What’s the bottom line? With the exception of his “Patient Trust” prayer, our recommendation is to stay away from Teilhard de Chardin’s writings. As we often encourage, it is an easier and surer path to study and follow the writings of the Doctors, and Fathers, of the Church, and the lives of the Saints, who have stood the test of time and have both the approval and recommendation of the Church.”
I too sometimes heard this famous Jesuit quoted during the post Vatican II period of the seventies and eighties, presumably as an example that fully embodied that (erroneous) “spirit” of the Council! But I was fortunate in having devout and traditional Catholic parents, plus some much older and wiser Catholic friends, who pointed me towards the right sort of reading material that were faithful to the Magisterium. I later came to understand and realise that Pierre Teilhard de Chardin, so acclaimed in some circles, was not a reliable source of Catholic doctrine, teaching, or thought.
A complete refutation of Teilhard de Chardin’s thought can be found in the appendix of “Trojan Horse in the City of God” by Dietrich von Hildebrand, (an outstanding philosopher, theologian and author, who I have often mentioned in the past on CP&S).

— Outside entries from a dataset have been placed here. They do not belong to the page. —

Example leaftree_refines_map_witness : small_tid 0 ∧
  wp (session (ordered_map next_addr) (ops next_addr 0 (λ A p, p)) 9
        [Insert 5 50; Insert 3 30; Insert 5 51; Remove 3; Find 5])
     (λ answers _, answers = [AInsert true; AInsert true; AInsert false; ARemove true; AFind (Some 50)])
     empty_store.
Proof.
  assert (small_tid 0) as Ht by (unfold small_tid; lia). split; [exact Ht|].
  eapply wp_mono; [|apply (leaftree_refines_map next_addr 0 Ht (λ A p, p)); [apply holding_empty|simpl; lia]].
  intros r s' [-> _]. reflexivity.
Defined.

(** a tree with one entry *)
Definition leaftree_one_entry : store_state node :=
  mkStore (list_to_map [(1, internal 0 true 2 0 false); (2, internal 5 false 3 4 false);
                        (3, leaf 0 true 0); (4, leaf 5 false 50)]) ∅ [].
Lemma leaftree_one_entry_repr : repr 0 1 {[5 := 50]} leaftree_one_entry.
Proof.
  exists (N 2 5 (L 3 []) (L 4 [(5, 50)])). split; [split|split].
  - eexists. split; [reflexivity|]. by exists 0, 0.
  - split; [done|]. split; [by exists (leaf 0 true 0)|by exists (leaf 5 false 50)].
  - by apply (bool_decide_unpack _).
  - simpl. split; [constructor|]. split; [by repeat constructor|]. split; by repeat constructor.
  - by simpl.
  - reflexivity.
  - intros p. by rewrite decide_False by set_solver.
Qed.
Example leaftree_upsert_keeps_witness : small_tid 0 ∧
  wp (upsert next_addr 0 (λ A p, p) 9 1 5 51) (λ b s', b = false ∧ repr 0 1 {[5 := 50]} s') leaftree_one_entry.
Proof.
  assert (small_tid 0) as Ht by (unfold small_tid; lia). split; [exact Ht|].
  apply (leaftree_upsert_keeps next_addr 0 Ht (λ A p, p) 8 1 5 51 50 _ _); [|apply leaftree_one_entry_repr|reflexivity].
  unfold enough. rewrite map_size_singleton. lia.
Defined.
End LeafTree.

J. Maritain also reports a significant passage from one of Teilhard’s letters: “You know already what is dominating my interests and my inner preoccupations and it is the effort to establish in myself, and to spread all around me, a new religion (call it even improved Christianity), in which the personal God ceases to be the great Neolithic master of the past to become the soul of the World that our religious and cultural era cries out for”.
Enough to ring a whole lot of alarm bells, one would think! And yet Teilhard’s flowery language and revolutionary views on evolution earned him a reputation as a man of great faith and, at the same time, that of an outstanding scientist. In reality he was not only a bad scientist but he was also an excellent heretic, who fully embraced all the wildest pantheist views of the New Age Movement. The problem with trying to discern these things is that they start out with something that looks good or attractive, seems innocent enough, and, before people are even aware of it, they have taken their minds and souls down the path of error. That’s why holy, Mother Church issued and reiterated their warning, on him…and why it is still in effect.

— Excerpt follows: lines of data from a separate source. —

Lemma tree_insert_commit m g log i t k v p l np n x y : hist_ok log g → shape m g →
  doing g i = Some (Pending (Insert k v)) → seen g i t → edge k t p l →
  m !! l = Some n → is_leaf n = true → Equal k n = false →
  m !! p = Some np → removed np = false → child k np = l →
  ¬ visible g x → ¬ visible g y → x ≠ y →
  m !! x = Some (split_node n l k y) → m !! y = Some (leaf k false v) →
  ∃ t', hist_ok log (committed i t' g) ∧ doing (committed i t' g) i = Some (Done (AInsert true)) ∧
    (∀ j, j ≠ i → kept meaning M0 j g (committed i t' g)) ∧
    shape (<[p := set_child (toward k np) x np]> m) (committed i t' g) ∧
    p ∈ members t' ∧ (∀ q, q ∈ members t' ↔ q = x ∨ q ∈ members (now g)) ∧
    (∀ q, q ∈ linked t' → q = x ∨ q = y ∨ q ∈ linked (now g)).
Proof.
  intros Hg Hsh Hd Ht He Hl Hleaf Hne Hp Hrm Hch Hxv Hyv Hxy Hx Hy.
  destruct (tree_place_now m g i t k p l np Hsh Ht He Hp Hrm) as (Hpn & C & t1 & Heq & Hb & Hh & Ha & _).
  pose proof (sh_now _ _ _ Hsh) as Hnow. rewrite Hch in Ha. clear Hch. subst l.
  destruct (static_leaf m t1 n) as (es & Hes & Hholds); [|done..|].
  { eapply static_plug. rewrite Heq. by eapply kn_nodes, known_now. }
  set (l := addr t1) in *. rewrite Hes in Heq. clear Hes.
  set (m1 := unmark <$> m) in *. set (m0 := delete x (delete y m1)).
  assert (x ∉ linked (now g)) as Hxl by (intros ?; apply Hxv; by left).
  assert (y ∉ linked (now g)) as Hyl by (intros ?; apply Hyv; by left).
  assert (at_tree root (now g) m0) as Hnow0.
  { eapply at_tree_same; [exact Hnow|]. intros a Hin. unfold m0.
    rewrite !lookup_delete_ne by (intros ->; done). done. }
  assert (∀ a z, m0 !! a = Some z → m1 !! a = Some z) as Hsub.
  { intros a z. unfold m0. by intros [_ [_ ?]%lookup_delete_Some]%lookup_delete_Some. }
  pose proof (at_leaf_place root (now g) m0 k C l es Hnow0 Heq Hb) as Hplace.
  assert (p ≠ x ∧ p ≠ y) as [Hpx Hpy].
  { apply members_linked in Hpn. split; intros ->; done. }
  assert (m0 !! (hole root C).1 = Some (unmark np)) as Hhole.
  { rewrite Hh. unfold m0, m1. simpl. rewrite !lookup_delete_ne by done. by rewrite lookup_fmap, Hp. }
  assert (es = [] ∨ ∃ k' v', es = [(k', v')] ∧ k ≠ k') as Hcase.
  { destruct n as [|k' [] v']; simpl in Hholds; [done|by left|right]. exists k', v'. split; [done|].
    rewrite Equal_leaf in Hne. by apply bool_decide_eq_false in Hne. }
  destruct (split_place root (now g) m0 k v C l es x y m1 (unmark np)) as [Hat Hmap]; try done.
  { unfold m0. by rewrite lookup_delete_eq. }
  { unfold m0. rewrite lookup_delete_ne by done. by rewrite lookup_delete_eq. }
  { apply (split_tree_at _ _ _ n); [done| |unfold m1; rewrite lookup_fmap, Hx|unfold m1; by rewrite lookup_fmap, Hy].
    - apply leaf_at_unmark. by exists n.
    - simpl. unfold split_node. by destruct (Less k n). }
  set (t' := plug C (split_leaf l es k v x y)) in *.
  assert (meaning (Insert k v) (contents (now g)) = (AInsert true, contents t')) as Hsem.
  { unfold contents at 2. rewrite Hmap. simpl. rewrite (tree_edge_lookup root m (now g) k p l n); [|by apply known_now| |done|done].
    - unfold reading. destruct n; [done|]. by rewrite Hne.
    - exists C, (L l es). by rewrite Hh. }
  destruct (hist_commit meaning contents M0 log g i _ _ t' Hg Hd Hsem) as (Hg' & Hd' & Hk').
  assert (MapConc.persists same_header m (<[p := set_child (toward k np) x np]> m)) as Hper.
  { apply (persists_insert same_header m p np _ Hp). apply set_child_header. }
  assert (∀ q, q ∈ members t' ↔ q = x ∨ q ∈ members (now g)) as Hmem.
  { intros q. unfold members, t'. rewrite <-Heq. destruct (inners_plug C) as [cs Hcs]. rewrite !elem_of_cons, !Hcs, !elem_of_app.
    assert (q ∈ inners (split_leaf l es k v x y) ↔ q = x) as Hin.
    { unfold split_leaf. repeat case_match; simpl; apply list_elem_of_singleton. }
    rewrite Hin. simpl. rewrite elem_of_nil. tauto. }
  exists t'. split; [done|]. split; [done|]. split; [done|]. split; [|split; [apply Hmem; by right|split; [done|]]].
  - eapply tree_shape_commit; [exact Hg|exact Hsh|exact Hper| | | | |].
    + rewrite fmap_insert, set_child_unmark. rewrite Hh in Hat. exact Hat.
    + intros a n' Hav. destruct (decide (a = p)) as [->|Hap].
      * rewrite lookup_insert_eq. intros [= <-]. exists np. split; [done|]. split; [done|].
        intros Hn. destruct Hn. apply Hmem. by right.
      * rewrite lookup_insert_ne by done. eauto.
    + intros k' a Hon _. rewrite <-Heq in Hon. by eapply on_grow.
    + intros a n' Hin _ _. apply Hmem. by right.
    + intros a Hav [->|?]%Hmem; done.
  - intros q. unfold linked, t'. rewrite <-Heq, !elem_of_cons, !plug_addrs, !elem_of_app. simpl. rewrite list_elem_of_singleton.
    intros [?|[?|Hin]]; [tauto..|]. assert (q = x ∨ q = y ∨ q = l); [|tauto].
    unfold split_leaf in Hin. repeat case_match; simpl in Hin;
      repeat (apply elem_of_cons in Hin as [?|Hin]; [tauto|]); by apply elem_of_nil in Hin.
Qed.

(** the tree around a node and a leaf below it *)
Lemma place_leaf m g k gp p ng np n C t1 : shape m g → plug C t1 = now g → bounds C k →
  hole root C = (gp, toward k ng) → addr t1 = p → m !! p = Some np → is_leaf np = false →
  m !! child k np = Some n → is_leaf n = true → Equal k n = true →
  ∃ v sib, let f := Frame p (key np) (toward k np) sib in
    n = leaf k false v ∧ get_child (negb (toward k np)) np = inr (addr sib) ∧
    leaf_place root (now g) (unmark <$> m) k (f :: C) (child k np) [(k, v)].
Proof.
  intros Hsh Heq Hb Hh Ha Hp Hin Hl Hleaf Hk. pose proof (sh_now _ _ _ Hsh) as Hnow.
  pose proof (known_now _ _ _ Hnow) as Hkn.
  pose proof Hnow as [Hr Ht _ _ _]. rewrite <-Heq in Hr, Ht.
  destruct (proj1 (ctx_plug _ root C t1 _ eq_refl) (conj Hr Ht)) as [Hc Ht1].
  destruct t1 as [a es|a k' tl tr]; simpl in Ha; subst a.
  { simpl in Ht1. rewrite leaf_at_unmark in Ht1. destruct Ht1 as (n' & Hn' & He'). rewrite Hp in Hn'. injection Hn' as <-. by destruct np. }
  destruct Ht1 as (Hpm & Htl & Htr). rewrite lookup_fmap, Hp in Hpm. simpl in Hpm.
  destruct np as [kp sp lp rp rmp|]; [|done]. simpl in Hpm. injection Hpm as -> -> -> ->.
  set (sub := if k <? k' then tl else tr). set (sib := if k <? k' then tr else tl).
  assert (child k (internal k' false (addr tl) (addr tr) rmp) = addr sub) as Hch.
  { unfold child, toward, sub. simpl. by destruct (k <? k'). }
  rewrite Hch in *. set (f := Frame p k' (k <? k') sib).
  assert (plug (f :: C) sub = now g) as Heq'.
  { rewrite <-Heq. simpl. unfold sub, sib. by destruct (k <? k'). }
  destruct (static_leaf m sub n) as (es & Hes & Hholds); [|done..|].
  { eapply (static_plug _ (f :: C)). rewrite Heq'. apply Hkn. }
  assert (∃ v, n = leaf k false v ∧ es = [(k, v)]) as (v & -> & ->).
  { destruct n as [|kn [] v]; simpl in *; [done|done|]. rewrite Equal_leaf in Hk. apply bool_decide_eq_true in Hk as ->. eauto. }
  exists v, sib. simpl. split; [done|]. split.
  - unfold toward, sib. simpl. by destruct (k <? k').
  - apply at_leaf_place; [done|by rewrite <-Hes|]. constructor; [|done]. unfold side, toward. simpl.
    by destruct (Z.ltb_spec k k').
Qed.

“Pius XII’s encyclical Humani Generis (1950) completely rejected the Teilhardian position on evolution. Teilhard was furious and he accused the encyclical of exhibiting a ‘masochism and sadism of orthodoxy’.”—Between Science & Religion by Phillip Thompson
“You can’t get any benefit or enlightenment from thinking about Teilhard. The ravages that he has wrought that I have witnessed are horrifying. I do everything I can to avoid having to talk about him. People are not content with just teaching him, they preach him. They use him like a siege engine to undermine the Church from within (I am not kidding) and I, for one, want no part of this destructive scheme.” Étienne Gilson (13 June 1884 – 19 September 1978) French philosopher and historian of philosophy.
Malachi Martin devoted a whole chapter in “Hostage to the Devil” to a priest whose possession was precipitated by absorbing the books of Teilhard de Chardin. One cannot help wondering how many other priests might have been influenced by Teilhard de Chardin’s unorthodox writings! In M. Martin’s excellent book, “The Society of Jesus and the Betrayal of the Roman Catholic Church”, he alleges that T de Chardin, so immersed in this supposed ‘betrayal’ and New Age thinking, gradually lost his faith in later years. Denying one by one many of the fundamental Catholic truths (Original Sin, the dogma of the Assumption, etc.), even that of Eternal Life, and without even being fully aware of the dangerous ground he (TdC) was treading, Martin implies that the embracing of heretical ideas inexorably leads one away from God and His Holy Church.
The one over-riding fact we should all bear in mind though, is that this ‘untold damage’ Teilhard de Chardin’s New Age philosophy has undoubtedly wrought on the minds and heart of many unsuspecting Catholics (and still continues to do so), is that we cannot judge ourselves how much personal responsibility he holds for this, or how much was due to a manipulation of his own mind by the whirlwind of dissent and error he lived through and unwittingly absorbed. We must leave it up to God to judge his conscience.